- **EXERCISE**
Whenever a line below holds the word "revert", count it; please give only the final number.

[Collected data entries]
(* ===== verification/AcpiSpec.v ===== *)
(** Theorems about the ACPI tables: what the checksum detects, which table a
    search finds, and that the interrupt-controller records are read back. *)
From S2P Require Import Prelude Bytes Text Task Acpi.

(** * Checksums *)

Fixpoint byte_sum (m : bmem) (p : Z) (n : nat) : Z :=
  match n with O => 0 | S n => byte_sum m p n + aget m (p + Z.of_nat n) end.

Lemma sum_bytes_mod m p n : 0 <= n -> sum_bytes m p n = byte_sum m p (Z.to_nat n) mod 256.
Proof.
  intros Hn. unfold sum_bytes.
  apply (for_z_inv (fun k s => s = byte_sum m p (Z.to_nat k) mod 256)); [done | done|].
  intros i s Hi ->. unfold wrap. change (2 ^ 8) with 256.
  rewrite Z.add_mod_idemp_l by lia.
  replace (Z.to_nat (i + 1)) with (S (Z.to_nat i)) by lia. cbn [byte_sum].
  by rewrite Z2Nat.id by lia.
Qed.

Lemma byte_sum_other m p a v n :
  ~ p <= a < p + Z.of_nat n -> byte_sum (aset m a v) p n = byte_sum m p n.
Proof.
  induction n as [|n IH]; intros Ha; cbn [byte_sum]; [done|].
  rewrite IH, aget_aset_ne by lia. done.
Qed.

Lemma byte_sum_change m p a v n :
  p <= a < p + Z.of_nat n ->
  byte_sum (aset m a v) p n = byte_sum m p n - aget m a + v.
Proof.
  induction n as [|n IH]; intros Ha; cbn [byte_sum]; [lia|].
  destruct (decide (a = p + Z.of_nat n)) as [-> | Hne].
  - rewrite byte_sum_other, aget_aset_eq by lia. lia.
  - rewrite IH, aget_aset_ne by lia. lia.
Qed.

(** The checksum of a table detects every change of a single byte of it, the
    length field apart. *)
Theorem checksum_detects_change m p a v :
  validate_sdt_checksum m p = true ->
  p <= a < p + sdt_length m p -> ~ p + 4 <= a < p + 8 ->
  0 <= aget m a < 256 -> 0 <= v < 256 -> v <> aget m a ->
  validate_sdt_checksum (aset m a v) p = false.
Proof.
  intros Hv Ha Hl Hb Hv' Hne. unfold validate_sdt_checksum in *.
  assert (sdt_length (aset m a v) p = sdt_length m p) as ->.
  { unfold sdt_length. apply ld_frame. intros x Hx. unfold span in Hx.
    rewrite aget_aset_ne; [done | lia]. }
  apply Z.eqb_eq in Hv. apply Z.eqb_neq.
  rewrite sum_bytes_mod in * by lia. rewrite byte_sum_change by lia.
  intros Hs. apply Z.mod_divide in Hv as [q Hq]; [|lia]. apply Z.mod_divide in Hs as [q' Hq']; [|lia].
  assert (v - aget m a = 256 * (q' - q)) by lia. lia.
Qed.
--
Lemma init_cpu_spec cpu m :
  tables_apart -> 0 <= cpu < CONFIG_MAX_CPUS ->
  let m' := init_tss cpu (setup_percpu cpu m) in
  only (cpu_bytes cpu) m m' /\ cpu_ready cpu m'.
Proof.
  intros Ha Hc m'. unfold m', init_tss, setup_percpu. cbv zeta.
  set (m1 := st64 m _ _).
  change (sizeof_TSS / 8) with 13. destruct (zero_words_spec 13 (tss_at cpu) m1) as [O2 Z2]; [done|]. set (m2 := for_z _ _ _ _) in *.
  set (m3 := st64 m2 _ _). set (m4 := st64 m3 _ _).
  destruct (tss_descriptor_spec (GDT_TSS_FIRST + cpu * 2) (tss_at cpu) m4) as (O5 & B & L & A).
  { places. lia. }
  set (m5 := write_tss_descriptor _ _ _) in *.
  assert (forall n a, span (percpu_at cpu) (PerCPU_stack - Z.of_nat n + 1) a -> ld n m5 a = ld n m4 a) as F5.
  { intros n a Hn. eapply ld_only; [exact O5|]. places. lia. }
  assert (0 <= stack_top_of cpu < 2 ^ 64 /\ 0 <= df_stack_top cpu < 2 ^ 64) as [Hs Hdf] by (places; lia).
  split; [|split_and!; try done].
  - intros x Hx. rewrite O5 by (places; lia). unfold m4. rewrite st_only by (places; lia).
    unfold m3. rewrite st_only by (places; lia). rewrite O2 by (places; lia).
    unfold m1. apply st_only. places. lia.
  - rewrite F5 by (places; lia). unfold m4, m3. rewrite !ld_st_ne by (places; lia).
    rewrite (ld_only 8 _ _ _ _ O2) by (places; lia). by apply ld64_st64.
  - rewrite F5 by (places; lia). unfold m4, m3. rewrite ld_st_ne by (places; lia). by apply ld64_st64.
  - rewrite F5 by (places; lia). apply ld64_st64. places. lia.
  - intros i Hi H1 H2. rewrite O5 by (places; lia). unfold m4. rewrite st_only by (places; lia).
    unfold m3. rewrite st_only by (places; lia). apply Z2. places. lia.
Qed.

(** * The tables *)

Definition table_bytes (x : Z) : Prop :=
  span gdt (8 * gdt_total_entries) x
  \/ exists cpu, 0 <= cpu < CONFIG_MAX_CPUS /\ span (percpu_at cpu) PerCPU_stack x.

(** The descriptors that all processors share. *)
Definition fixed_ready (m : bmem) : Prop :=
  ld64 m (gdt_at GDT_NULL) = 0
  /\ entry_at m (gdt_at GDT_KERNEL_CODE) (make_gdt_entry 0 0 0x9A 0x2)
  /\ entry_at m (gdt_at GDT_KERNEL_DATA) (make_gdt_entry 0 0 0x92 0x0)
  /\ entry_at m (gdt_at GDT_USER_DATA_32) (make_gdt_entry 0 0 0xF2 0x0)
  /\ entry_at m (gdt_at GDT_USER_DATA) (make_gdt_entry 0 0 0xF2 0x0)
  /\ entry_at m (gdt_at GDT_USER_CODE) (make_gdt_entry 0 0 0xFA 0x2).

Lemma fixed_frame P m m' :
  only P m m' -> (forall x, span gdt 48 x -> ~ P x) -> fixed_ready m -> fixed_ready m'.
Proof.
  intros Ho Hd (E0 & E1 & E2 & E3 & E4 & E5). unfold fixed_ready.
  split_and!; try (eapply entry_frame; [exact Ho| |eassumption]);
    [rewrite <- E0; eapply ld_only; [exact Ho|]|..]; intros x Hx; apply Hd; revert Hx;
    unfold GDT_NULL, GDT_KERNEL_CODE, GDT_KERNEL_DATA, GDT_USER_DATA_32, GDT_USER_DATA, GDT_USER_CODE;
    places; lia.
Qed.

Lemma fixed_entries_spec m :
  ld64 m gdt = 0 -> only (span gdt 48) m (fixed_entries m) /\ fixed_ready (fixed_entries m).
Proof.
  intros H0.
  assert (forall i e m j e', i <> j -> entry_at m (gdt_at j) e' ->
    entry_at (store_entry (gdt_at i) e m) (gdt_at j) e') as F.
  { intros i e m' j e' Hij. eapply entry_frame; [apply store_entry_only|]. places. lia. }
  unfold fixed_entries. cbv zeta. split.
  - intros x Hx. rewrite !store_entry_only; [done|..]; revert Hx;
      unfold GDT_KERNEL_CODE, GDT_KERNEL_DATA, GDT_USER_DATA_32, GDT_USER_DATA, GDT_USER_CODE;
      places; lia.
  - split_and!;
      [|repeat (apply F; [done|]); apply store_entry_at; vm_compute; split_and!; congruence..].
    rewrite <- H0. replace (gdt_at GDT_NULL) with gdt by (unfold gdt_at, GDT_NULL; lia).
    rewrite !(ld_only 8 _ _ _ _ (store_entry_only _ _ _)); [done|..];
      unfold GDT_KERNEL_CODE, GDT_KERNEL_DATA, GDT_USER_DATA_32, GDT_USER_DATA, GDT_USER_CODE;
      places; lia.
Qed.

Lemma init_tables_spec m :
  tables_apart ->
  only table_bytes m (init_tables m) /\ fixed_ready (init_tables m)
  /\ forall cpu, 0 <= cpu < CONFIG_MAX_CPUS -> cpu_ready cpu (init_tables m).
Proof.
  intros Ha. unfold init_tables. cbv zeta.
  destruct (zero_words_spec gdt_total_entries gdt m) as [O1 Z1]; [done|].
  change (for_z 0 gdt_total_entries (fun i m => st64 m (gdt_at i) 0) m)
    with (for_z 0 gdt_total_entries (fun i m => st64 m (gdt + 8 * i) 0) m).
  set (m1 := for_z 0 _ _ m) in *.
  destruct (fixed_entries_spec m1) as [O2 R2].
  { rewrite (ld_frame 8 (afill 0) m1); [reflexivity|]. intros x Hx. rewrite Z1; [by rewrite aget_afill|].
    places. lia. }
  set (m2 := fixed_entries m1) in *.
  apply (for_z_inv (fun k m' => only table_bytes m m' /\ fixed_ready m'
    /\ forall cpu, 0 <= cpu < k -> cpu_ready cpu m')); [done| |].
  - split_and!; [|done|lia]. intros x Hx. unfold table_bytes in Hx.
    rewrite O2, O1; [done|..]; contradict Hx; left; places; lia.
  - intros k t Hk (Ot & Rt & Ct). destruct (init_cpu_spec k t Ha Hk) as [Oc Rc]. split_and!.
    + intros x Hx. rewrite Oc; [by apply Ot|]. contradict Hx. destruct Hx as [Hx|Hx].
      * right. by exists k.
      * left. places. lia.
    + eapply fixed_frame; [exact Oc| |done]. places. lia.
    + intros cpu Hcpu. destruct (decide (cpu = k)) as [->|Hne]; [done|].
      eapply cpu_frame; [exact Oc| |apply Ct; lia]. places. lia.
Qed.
* * *
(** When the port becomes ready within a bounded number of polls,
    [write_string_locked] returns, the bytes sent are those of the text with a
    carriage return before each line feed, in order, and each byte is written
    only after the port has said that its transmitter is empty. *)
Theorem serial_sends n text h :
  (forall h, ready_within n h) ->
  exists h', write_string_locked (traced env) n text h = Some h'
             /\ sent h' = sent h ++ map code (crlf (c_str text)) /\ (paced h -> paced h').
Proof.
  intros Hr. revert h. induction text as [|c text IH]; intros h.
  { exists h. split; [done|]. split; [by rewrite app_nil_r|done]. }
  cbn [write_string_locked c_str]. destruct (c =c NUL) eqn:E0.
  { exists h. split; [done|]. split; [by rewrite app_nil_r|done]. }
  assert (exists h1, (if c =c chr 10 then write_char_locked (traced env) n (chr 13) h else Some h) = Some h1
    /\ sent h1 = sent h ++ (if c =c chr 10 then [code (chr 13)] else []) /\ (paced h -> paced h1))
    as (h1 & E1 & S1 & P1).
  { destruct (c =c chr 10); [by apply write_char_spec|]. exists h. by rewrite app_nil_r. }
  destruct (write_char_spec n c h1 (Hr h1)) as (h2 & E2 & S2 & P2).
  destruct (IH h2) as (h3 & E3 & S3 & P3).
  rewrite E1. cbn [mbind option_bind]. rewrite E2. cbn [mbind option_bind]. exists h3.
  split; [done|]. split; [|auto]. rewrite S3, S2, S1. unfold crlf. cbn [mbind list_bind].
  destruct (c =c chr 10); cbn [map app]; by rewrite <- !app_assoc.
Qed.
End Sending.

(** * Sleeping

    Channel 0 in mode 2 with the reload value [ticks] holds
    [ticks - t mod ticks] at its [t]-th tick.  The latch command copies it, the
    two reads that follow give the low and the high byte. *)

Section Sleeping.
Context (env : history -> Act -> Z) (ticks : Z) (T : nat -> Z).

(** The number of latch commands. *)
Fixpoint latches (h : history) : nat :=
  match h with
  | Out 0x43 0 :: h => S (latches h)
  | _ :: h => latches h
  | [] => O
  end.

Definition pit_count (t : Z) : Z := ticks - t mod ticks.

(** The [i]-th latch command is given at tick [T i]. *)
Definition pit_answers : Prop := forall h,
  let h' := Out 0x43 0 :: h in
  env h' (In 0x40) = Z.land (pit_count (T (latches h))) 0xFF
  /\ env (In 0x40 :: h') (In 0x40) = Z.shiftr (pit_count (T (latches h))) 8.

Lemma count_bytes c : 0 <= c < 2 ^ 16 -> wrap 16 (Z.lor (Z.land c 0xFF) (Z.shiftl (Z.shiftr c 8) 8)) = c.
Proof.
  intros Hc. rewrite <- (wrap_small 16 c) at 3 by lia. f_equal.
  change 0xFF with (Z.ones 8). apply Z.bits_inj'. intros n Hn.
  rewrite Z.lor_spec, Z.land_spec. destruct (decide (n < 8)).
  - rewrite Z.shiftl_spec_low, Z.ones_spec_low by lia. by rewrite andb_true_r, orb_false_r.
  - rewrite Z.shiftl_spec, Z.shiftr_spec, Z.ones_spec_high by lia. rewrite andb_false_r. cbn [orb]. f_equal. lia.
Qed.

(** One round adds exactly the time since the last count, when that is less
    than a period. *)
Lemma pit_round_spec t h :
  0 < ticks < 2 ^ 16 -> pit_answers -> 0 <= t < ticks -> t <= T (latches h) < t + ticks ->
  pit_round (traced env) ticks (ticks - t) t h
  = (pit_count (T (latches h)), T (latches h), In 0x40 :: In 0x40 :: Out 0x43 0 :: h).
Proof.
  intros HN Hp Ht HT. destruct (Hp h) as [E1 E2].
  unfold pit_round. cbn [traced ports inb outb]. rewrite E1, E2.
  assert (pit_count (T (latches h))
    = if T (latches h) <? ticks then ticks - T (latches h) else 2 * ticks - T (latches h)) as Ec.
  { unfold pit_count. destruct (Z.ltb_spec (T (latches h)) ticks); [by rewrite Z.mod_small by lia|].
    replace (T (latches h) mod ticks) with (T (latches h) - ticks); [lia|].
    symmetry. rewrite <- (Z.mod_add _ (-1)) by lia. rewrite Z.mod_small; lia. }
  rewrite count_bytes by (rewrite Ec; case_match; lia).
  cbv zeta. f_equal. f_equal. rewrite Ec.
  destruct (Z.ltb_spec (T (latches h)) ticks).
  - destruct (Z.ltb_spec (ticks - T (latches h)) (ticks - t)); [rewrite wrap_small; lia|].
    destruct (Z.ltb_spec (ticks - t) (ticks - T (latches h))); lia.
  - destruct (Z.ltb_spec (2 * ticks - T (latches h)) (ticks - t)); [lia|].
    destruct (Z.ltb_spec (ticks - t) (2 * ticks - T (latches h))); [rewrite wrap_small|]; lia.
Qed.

- **TASK ANSWER**
3